Licenziato per colpa di ChatGPT? | proposta di tassa sulle aziende che sostituiscono umani con robot: quanto siamo vicini
Chatgpt @pexels, fsi.it
Il dibattito sulla “tassa sull’automazione” torna al centro dell’agenda politica: l’idea è far pagare alle imprese un contributo quando sostituiscono lavoratori umani con intelligenze artificiali o robot.
L’avanzata dell’automazione e dell’intelligenza artificiale sta cambiando in profondità il mercato del lavoro. In pochi anni, software, algoritmi e sistemi robotici hanno assunto un ruolo sempre più centrale nei processi produttivi, sostituendo mansioni ripetitive e impieghi amministrativi. Tuttavia, il rovescio della medaglia è evidente: migliaia di posti di lavoro rischiano di scomparire, mentre le imprese risparmiano su costi contributivi e previdenziali. Da qui nasce l’idea del cosiddetto “Contributo Automazione”, una tassa pensata per compensare gli effetti sociali della sostituzione tecnologica.
Il concetto, già discusso a livello internazionale, è stato rilanciato in Italia da economisti e politici che chiedono una regolamentazione fiscale per le aziende che riducono il personale a favore di macchine o software intelligenti. L’obiettivo non è frenare l’innovazione, ma garantire una redistribuzione equa dei benefici economici generati dall’automazione, finanziando formazione, ricollocamento e nuove politiche attive per l’occupazione.
Come funzionerebbe la tassa sull’automazione
Il principio è semplice: le imprese che sostituiscono un lavoratore con una macchina dovrebbero versare un contributo proporzionato ai risparmi ottenuti in termini di salari e contributi sociali. In questo modo, si creerebbe un fondo destinato a finanziare la riqualificazione professionale e il sostegno ai disoccupati tecnologici. Il modello prende spunto dalle proposte avanzate già da Bill Gates e dal Parlamento Europeo, che ha discusso una misura simile nel 2017 senza però arrivare a un’applicazione concreta.
In Italia, la discussione si è riaccesa con la diffusione di piattaforme di intelligenza artificiale generativa, come ChatGPT, sempre più utilizzate anche in contesti professionali. Le organizzazioni sindacali chiedono che le aziende che riducono il personale in seguito all’introduzione di automazioni digitali contribuiscano a un fondo pubblico per la formazione e il reinserimento dei lavoratori. Al momento, il Ministero del Lavoro studia diverse ipotesi, ma nessuna proposta normativa è ancora approdata in Parlamento.

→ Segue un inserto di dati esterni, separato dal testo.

(** * Dosaku: the Agent's capability binding, verified over a shallow embedding

    This development embeds [dosaku/core/agent.py] (class [Agent]) and
    proves the properties its specification states about [learn],
    [memorize], [api], [spawn_subagent] and [remove_subagent].

    Modelling conventions.
    - A Python [dict] is an insertion-ordered association list with the
      run-time behaviour of [d[k]], [d[k] = v], [del d[k]] and [k in d].
    - A Python call that may raise returns [Result A * S]: the outcome and
      the state reached, which Python keeps when an exception unwinds.
    - Objects that the code shares by reference (Actor classes, Actor
      instances, short-term modules) live in a store and are named by their
      address; the agent's dynamic attributes hold addresses.
    - The attributes that [setattr(self, task, ...)] creates are kept in a
      name space of their own ([attrs]); task and short-term-module names are
      taken to differ from the names the class [Agent] itself defines.
    - [print] is not modelled. *)

From Stdlib Require Import String Ascii List Bool Arith Lia.
From stdpp Require Import base list.
Import ListNotations.
Local Open Scope string_scope.
Local Open Scope list_scope.

(** ** Python dictionaries *)

Module PyDict.

Section Ops.
Context {V : Type}.

Definition dict := list (string * V).

Definition empty : dict := [].

(** [d[k]], [None] standing for [KeyError]. *)
Fixpoint get (k : string) (d : dict) : option V :=
  match d with
  | [] => None
  | (k', v) :: r => if String.eqb k k' then Some v else get k r
  end.

(** [k in d] *)
Definition mem (k : string) (d : dict) : bool :=
  match get k d with Some _ => true | None => false end.

(** [d[k] = v]: an existing key keeps its position, a new one goes last. *)
Fixpoint set (k : string) (v : V) (d : dict) : dict :=
  match d with
  | [] => [(k, v)]
  | (k', v') :: r =>
      if String.eqb k k' then (k, v) :: r else (k', v') :: set k v r
  end.

(** [list(d.keys())] and [list(d)] *)
Definition keys (d : dict) : list string := map fst d.

Definition remove (k : string) (d : dict) : dict :=
  List.filter (fun kv => negb (String.eqb k (fst kv))) d.

(** [del d[k]], [None] standing for [KeyError]. *)
Definition del (k : string) (d : dict) : option dict :=
  if mem k d then Some (remove k d) else None.

(** What the run time guarantees of every dictionary: keys are unique. *)
Definition wf (d : dict) : Prop := List.NoDup (keys d).

End Ops.

Arguments dict V : clear implicits.

End PyDict.

Import PyDict.

(** ** Exceptions and the state-and-exception monad *)

Inductive Exn : Type :=
| ModuleForTaskNotFound
| ServicePermissionRequired
| ExecutorPermissionRequired
| IndexError
| KeyError (key : string)
| ValueError (msg : string)
| AttributeError (attr : string)
| TypeError
| ConstructorError (msg : string).

Inductive Result (A : Type) : Type :=
| Ok (a : A)
| Raised (e : Exn).

Arguments Ok {A} a.
Arguments Raised {A} e.

Definition M (S A : Type) : Type := S -> Result A * S.

Definition ret {S A} (a : A) : M S A := fun s => (Ok a, s).

Definition raise {S A} (e : Exn) : M S A := fun s => (Raised e, s).

Definition bind {S A B} (m : M S A) (k : A -> M S B) : M S B :=
  fun s =>
    match m s with
    | (Ok a, s') => k a s'
    | (Raised e, s') => (Raised e, s')
    end.

Notation "x <- m ;; k" := (bind m (fun x => k))
  (at level 100, m at next level, right associativity).
Notation "m ;;; k" := (bind m (fun _ => k))
  (at level 100, right associativity).

Definition gets {S A} (f : S -> A) : M S A := fun s => (Ok (f s), s).

Definition modify {S} (f : S -> S) : M S unit := fun s => (Ok tt, f s).

(** [for x in l: body(x)] *)
Fixpoint for_each {S A} (l : list A) (body : A -> M S unit) : M S unit :=
  match l with
  | [] => ret tt
  | x :: r => body x ;;; for_each r body
  end.

(** ** Strings *)

(** [sub in s] on Python strings. *)
Fixpoint contains (sub s : string) : bool :=
  match s with
  | EmptyString => String.prefix sub EmptyString
  | String _ r => String.prefix sub s || contains sub r
  end.

(** [list(s)] on a Python string: its one-character strings. *)
Fixpoint chars (s : string) : list string :=
  match s with
  | EmptyString => []
  | String c r => String c EmptyString :: chars r
  end.

(** ** The two registries the agent delegates to

    [dosaku.task_hub] and [dosaku.module_manager] are imported by
    [agent.py]; their classes are not part of the sources at hand. *)

Module TaskHub.

(** Modelled from the spec: one entry of the Task Registry (its class is
    missing from the sources): the task's ordered action names, its
    documentation, and the modules that declared the task, in registration
    order. *)
Record TaskInfo : Type := mkTaskInfo {
  actions : list string;
  docs : dict string;
  modules : list string
}.

(** Modelled from the spec: the Task Registry, a catalog from task name to
    its entry; [agent.py] reads it as the mapping [task_hub.tasks]. *)
Record t : Type := mk { tasks : dict TaskInfo }.

(** Modelled from the spec: [registered_modules(taskName)], the modules
    that declared the task, in registration order, "empty/absent if none":
    absent ([None]) for a name the registry does not hold, possibly empty
    for a task nobody implements. *)
Definition registered_modules (h : t) (task : string) : option (list string) :=
  match get task (tasks h) with
  | Some i => Some (modules i)
  | None => None
  end.

(** Modelled from the spec: [api(taskName)], the ordered action names the
    task exposes; a name the registry does not hold has none, and the
    lookup raises. *)
Definition api (h : t) (task : string) : Result (list string) :=
  match get task (tasks h) with
  | Some i => Ok (actions i)
  | None => Raised (KeyError task)
  end.

End TaskHub.

(** A callable fetched from a module instance or held by a short-term
    module: the [__name__] of the function behind it and the identity of
    the object it is bound to. *)
Record Callable : Type := mkCallable {
  c_name : string;
  c_self : nat
}.

(** Keyword arguments forwarded to a module's constructor. *)
Definition Config : Type := list (string * string).

Module ModuleManager.

(** Modelled from the spec: a Module as the Module Registry knows it (the
    class is missing from the sources): whether it requires the services
    and the executors permission, the attributes its instances offer (each
    attribute name with the [__name__] of the function it denotes), and
    the message of the error its constructor raises, if any, for a given
    configuration. *)
Record ModuleDecl : Type := mkModuleDecl {
  is_service : bool;
  is_executor : bool;
  methods : dict string;
  init_error : Config -> option string
}.

(** Modelled from the spec: a loaded module instance, with the identity it
    got when it was constructed and the configuration it was built with. *)
Record Instance : Type := mkInstance {
  inst_id : nat;
  inst_config : Config;
  inst_methods : dict string
}.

Un equilibrio tra progresso tecnologico e giustizia sociale
I sostenitori della tassa sostengono che, senza un correttivo fiscale, il rischio è di accentuare le disuguaglianze e creare un mercato del lavoro polarizzato, dominato da pochi tecnici altamente qualificati e da un esercito di esclusi. Gli oppositori, invece, temono che l’introduzione di un tributo aggiuntivo possa frenare la competitività e scoraggiare gli investimenti in innovazione. Il punto di equilibrio, secondo molti economisti, è trovare un sistema di compensazione flessibile, che non penalizzi il progresso ma ne condivida i vantaggi con la collettività.
Nel frattempo, l’automazione continua la sua corsa, dalle fabbriche all’amministrazione pubblica, dai call center alle professioni creative. Se e quando arriverà una tassa sull’uso delle intelligenze artificiali dipenderà dalla capacità del legislatore di aggiornare il diritto del lavoro a un mondo in cui la linea tra uomo e macchina è sempre più sottile. Per ora, la proposta resta sul tavolo, ma il messaggio è chiaro: l’innovazione non può essere davvero sostenibile se lascia indietro chi lavora.